(Collected data entries)
───

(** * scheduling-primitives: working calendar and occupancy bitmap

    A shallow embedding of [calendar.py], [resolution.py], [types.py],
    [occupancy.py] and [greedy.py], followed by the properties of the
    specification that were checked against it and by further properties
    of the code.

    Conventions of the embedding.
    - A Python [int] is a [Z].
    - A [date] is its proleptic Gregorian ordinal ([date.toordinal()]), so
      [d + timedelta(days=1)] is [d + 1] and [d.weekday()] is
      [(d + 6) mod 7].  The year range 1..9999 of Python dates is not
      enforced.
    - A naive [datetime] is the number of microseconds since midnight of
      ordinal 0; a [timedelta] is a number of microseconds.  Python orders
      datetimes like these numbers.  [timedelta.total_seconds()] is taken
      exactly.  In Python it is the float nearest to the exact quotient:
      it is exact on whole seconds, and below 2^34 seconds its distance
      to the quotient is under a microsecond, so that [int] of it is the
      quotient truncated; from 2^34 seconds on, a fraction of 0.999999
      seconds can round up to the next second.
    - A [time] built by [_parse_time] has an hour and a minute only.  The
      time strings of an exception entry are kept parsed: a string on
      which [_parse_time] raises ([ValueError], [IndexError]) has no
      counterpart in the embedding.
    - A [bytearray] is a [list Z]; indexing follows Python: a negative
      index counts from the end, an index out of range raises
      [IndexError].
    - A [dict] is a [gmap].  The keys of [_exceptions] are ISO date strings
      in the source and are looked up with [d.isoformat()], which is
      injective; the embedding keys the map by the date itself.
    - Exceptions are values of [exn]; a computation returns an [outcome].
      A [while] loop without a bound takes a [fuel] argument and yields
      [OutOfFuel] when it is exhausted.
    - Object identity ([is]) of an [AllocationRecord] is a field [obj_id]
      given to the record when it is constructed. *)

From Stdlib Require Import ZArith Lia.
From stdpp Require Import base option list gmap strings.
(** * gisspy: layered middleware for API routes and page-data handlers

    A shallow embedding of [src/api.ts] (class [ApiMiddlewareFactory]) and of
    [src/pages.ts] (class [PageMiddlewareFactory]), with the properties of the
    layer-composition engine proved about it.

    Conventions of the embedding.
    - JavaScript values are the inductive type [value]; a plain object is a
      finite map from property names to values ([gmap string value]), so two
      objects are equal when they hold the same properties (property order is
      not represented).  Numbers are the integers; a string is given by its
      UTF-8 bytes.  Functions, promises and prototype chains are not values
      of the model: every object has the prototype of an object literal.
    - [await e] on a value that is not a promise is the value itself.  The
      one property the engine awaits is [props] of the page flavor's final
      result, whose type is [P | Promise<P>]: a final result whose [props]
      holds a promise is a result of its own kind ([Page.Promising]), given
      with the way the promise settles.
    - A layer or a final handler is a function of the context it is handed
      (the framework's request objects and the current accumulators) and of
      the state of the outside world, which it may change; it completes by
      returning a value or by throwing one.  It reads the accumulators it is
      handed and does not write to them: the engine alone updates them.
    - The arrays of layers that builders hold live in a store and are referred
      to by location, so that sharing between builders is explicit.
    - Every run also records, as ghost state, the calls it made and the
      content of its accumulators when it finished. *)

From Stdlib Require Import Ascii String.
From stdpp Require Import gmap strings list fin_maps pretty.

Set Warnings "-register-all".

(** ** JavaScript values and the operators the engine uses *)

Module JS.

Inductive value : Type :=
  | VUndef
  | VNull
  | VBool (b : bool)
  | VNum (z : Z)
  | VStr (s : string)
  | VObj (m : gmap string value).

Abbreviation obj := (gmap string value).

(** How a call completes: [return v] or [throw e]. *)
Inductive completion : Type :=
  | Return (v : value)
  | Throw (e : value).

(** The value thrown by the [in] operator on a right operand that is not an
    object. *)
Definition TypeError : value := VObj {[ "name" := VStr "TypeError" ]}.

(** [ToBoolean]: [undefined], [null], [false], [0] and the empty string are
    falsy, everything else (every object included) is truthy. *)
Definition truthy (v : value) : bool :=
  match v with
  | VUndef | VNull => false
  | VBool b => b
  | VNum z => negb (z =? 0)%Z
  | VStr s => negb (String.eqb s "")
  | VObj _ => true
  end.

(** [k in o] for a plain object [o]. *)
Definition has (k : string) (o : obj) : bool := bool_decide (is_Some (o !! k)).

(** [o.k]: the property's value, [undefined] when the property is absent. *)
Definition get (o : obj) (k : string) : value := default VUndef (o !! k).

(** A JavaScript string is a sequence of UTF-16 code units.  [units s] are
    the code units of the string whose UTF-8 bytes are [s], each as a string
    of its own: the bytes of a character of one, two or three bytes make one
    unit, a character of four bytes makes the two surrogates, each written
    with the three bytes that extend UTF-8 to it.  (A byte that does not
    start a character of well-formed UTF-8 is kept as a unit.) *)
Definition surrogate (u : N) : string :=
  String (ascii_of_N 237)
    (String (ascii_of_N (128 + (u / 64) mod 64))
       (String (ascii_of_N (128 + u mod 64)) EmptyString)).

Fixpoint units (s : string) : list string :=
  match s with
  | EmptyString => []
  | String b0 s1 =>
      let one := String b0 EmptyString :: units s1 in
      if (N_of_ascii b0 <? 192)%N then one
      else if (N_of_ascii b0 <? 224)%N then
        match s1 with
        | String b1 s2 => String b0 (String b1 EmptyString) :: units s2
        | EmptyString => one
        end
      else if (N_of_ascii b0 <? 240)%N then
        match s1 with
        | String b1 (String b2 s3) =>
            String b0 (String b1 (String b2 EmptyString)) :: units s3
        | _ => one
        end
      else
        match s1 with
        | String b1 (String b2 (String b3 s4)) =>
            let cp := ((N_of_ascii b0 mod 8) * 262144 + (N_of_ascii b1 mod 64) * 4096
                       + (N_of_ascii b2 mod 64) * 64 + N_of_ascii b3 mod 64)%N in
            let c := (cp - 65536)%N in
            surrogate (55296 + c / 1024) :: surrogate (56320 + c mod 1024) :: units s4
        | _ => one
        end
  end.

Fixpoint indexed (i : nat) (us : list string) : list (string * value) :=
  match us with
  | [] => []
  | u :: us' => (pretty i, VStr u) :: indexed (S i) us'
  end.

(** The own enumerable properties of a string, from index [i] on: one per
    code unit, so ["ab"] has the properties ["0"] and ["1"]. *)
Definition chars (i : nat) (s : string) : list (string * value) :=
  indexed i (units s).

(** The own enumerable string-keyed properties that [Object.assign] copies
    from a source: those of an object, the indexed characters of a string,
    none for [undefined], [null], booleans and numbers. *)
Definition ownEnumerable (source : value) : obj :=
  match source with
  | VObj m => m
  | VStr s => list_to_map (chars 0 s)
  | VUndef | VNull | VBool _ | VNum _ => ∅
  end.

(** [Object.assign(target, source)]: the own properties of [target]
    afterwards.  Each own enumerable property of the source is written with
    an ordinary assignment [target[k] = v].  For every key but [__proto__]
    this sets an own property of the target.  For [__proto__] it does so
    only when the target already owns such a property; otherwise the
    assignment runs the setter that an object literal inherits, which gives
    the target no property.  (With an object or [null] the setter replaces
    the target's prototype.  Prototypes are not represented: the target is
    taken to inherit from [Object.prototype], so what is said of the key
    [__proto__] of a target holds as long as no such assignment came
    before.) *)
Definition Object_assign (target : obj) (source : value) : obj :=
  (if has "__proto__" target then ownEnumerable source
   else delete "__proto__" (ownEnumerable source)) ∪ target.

───

> The problem
From the records above, copy out the line with "Definition ownEnumerable (source", the line with "an ordinary assignment", and every line between them, word for word.

> Answer box
Definition ownEnumerable (source : value) : obj :=
  match source with
  | VObj m => m
  | VStr s => list_to_map (chars 0 s)
  | VUndef | VNull | VBool _ | VNum _ => ∅
  end.

(** [Object.assign(target, source)]: the own properties of [target]
    afterwards.  Each own enumerable property of the source is written with
    an ordinary assignment [target[k] = v].  For every key but [__proto__]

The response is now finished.